On the general mechanism of selective induction of cytochrome P450 enzymes by chemicals: some theoretical considerations.

IMPORTANCE OF THE FIELD

The CYP isoforms that are selectively induced following exposure to structurally-diverse chemicals often are the ones capable of metabolizing these chemicals. However, the molecular mechanism underlying this apparent functional coupling is not understood at present.

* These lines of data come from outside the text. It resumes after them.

(* ===== verification/CfgSim.v ===== *)
(** * The simulation along the control flow

    The invariant of an instrumented function between two blocks, its
    preservation by every block, and the simulation of whole runs. *)

From S2P Require Import Prelude Smt Z3Api Interface ByteSeq BitArrays Arith SimpleBackend.
From S2P Require Import SimpleSpec PathConstraints State Shadow Memory Dispatch Symbolizer.
From S2P Require Import SymbolizerSem Cfg ShortCircuit Computations Simulation Phi Visitors.
From S2P Require Import VisitEffects VisitMemory Processed VisitCall SymbolizerSpec FunctionSpec CfgSpec Interface.

#[local] Open Scope Z_scope.

Lemma enter_lookup scope b (e : gmap nat cval) x c :
  enter scope b e !! x = Some c ↔ e !! x = Some c ∧ x ∈ scope b.
Proof. unfold enter. by rewrite map_lookup_filter_Some. Qed.

Section phis.
Context {Z3I : Z3} {ZL : Z3Laws Z3I} {KC : Calls} {KI : ICalls} {FR : Frame}.
Context (DL : DataLayout) (ρ : RunInput).
Implicit Types (m : mach) (sx : gmap nat (option nat)).

Lemma incoming_from_map {A B} (g : A → B) prev (l : list (A * nat)) :
  incoming_from prev ((λ p, (g p.1, p.2)) <$> l) = g <$> incoming_from prev l.
Proof. induction l as [|[v b] l IH]; [done|]. cbn. by destruct (b =? prev)%nat. Qed.

Lemma incoming_from_elem {A} prev (l : list (A * nat)) v :
  incoming_from prev l = Some v → (v, prev) ∈ l.
Proof.
  induction l as [|[w b] l IH]; [done|]. cbn. destruct (Nat.eqb_spec b prev) as [->|].
  - intros [= ->]. by left.
  - intros H. right. auto.
Qed.

Lemma run_phi_some prev e i c :
  run_phi DL prev e i = Some c → ∃ v, incoming_from prev (incoming_of i) = Some v ∧
    eval_operand DL e v = Some c.
Proof.
  unfold run_phi, incoming_of. destruct (kind i); try done.
  destruct (incoming_from prev incoming) as [v|]; [|done].
  destruct (eval_operand DL e v) as [c'|] eqn:E; [|done].
  intros H. apply checked_some in H as [-> _]. by exists v.
Qed.

Lemma exec_phi_items_app prev m0 l1 l2 m (Q : unit → mach → Prop) :
  wp (exec_phi_items DL prev m0 l1) m (λ _ m', wp (exec_phi_items DL prev m0 l2) m' Q) →
  wp (exec_phi_items DL prev m0 (l1 ++ l2)) m Q.
Proof.
  revert m. induction l1 as [|it l1 IH]; intros m.
  { by intros (a&m'&[= <- <-]&H). }
  cbn. intros (a&m'&E&H). apply wp_bind. unfold bind in E.
  destruct (exec_phi_item DL prev m0 it m) as [[] m1|] eqn:E1; [|done].
  exists tt, m1. split; [done|]. apply IH. by exists a, m'.
Qed.

(** What the phi nodes for expressions rely on: the expressions [sxF] of the
    incoming values agree with them at the end of the block before. *)
Definition incoming_agree prev (sxF : gmap nat (option nat)) E m0 (n : nat) (i : inst) : Prop :=
  n ∉ E → ∀ v c, incoming_from prev (incoming_of i) = Some v →
    eval_operand DL (cenv m0) v = Some c → agreesv ρ m0 (erase E (sym_lookup sxF v)) c.

Lemma exec_phi_pair prev sxF E m0 n i c m :
  rts m = rts m0 → incoming_agree prev sxF E m0 n i → run_phi DL prev (cenv m0) i = Some c →
  wp (exec_phi_items DL prev m0 (finished sxF E n i ++ [Orig i])) m (λ _ m',
    cenv m' = <[name i := c]> (cenv m) ∧ rts m' = rts m ∧ flags m' = flags m ∧
    (∀ r, r ≠ n → regs m' !! r = regs m !! r) ∧ (n ∉ E → agreesv ρ m' (Some n) c)).
Proof.
  intros Er Hin Ei. destruct (run_phi_some _ _ _ _ Ei) as (v&Hv&Ev).
  set (var m := {| regs := regs m; flags := flags m; cenv := <[name i := c]> (cenv m); rts := rts m |}).
  assert (∀ m1, exec_phi_items DL prev m0 [Orig i] m1 = Ok tt (var m1)) as Ho.
  { intros m1. cbn. by rewrite Ei. }
  unfold finished. destruct (decide (n ∈ E)) as [Hn|Hn]; cbn [app].
  { exists tt, (var m). by split_and!. }
  destruct (Hin Hn v c Hv Ev) as (o&Eo&Hrep).
  exists tt, (var {| regs := <[n := RExpr o]> (regs m); flags := flags m; cenv := cenv m; rts := rts m |}). split.
  { cbn [exec_phi_items exec_phi_item].
    rewrite (incoming_from_map (λ v, erase E (sym_lookup sxF v))), Hv. cbn [fmap option_fmap option_map].
    rewrite Eo. unfold bind at 1, set_reg, modify. apply Ho. }
  split_and!; [done..| |].
  - intros r Hr. cbn. by apply lookup_insert_ne.
  - intros _. exists o. split; [cbn; by rewrite lookup_insert_eq|]. cbn. by rewrite Er.
Qed.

AREAS COVERED IN THIS REVIEW

Three hypotheses are developed to explain the complex process of selective chemical induction of CYPs: i) each inducible CYP may have a corresponding intracellular receptor that interacts with the inducer chemical and mediates the selective induction of this CYP; ii) each inducible CYP and its corresponding receptor may share highly similar steric structures for their substrate/inducer-binding sites and iii) each chemically-inducible CYP gene may have distinct genomic response element(s) that interact selectively with the corresponding receptor.

WHAT THE READER WILL GAIN

The readers are introduced to a novel theoretical framework that offers a plausible mechanistic explanation at the molecular level concerning the complex process of how an organism selectively activates the biosynthesis of certain CYP isoform(s) that can effectively metabolize a chemical to which the organism is exposed.

TAKE HOME MESSAGE

The theoretical framework developed herein seeks to ignite additional critical thinking on this important research subject as well as to promote experimental testing of the proposed theories in the future. Undoubtedly, these studies will enhance the understanding of the molecular mechanisms for the selective induction of CYP enzymes by chemicals.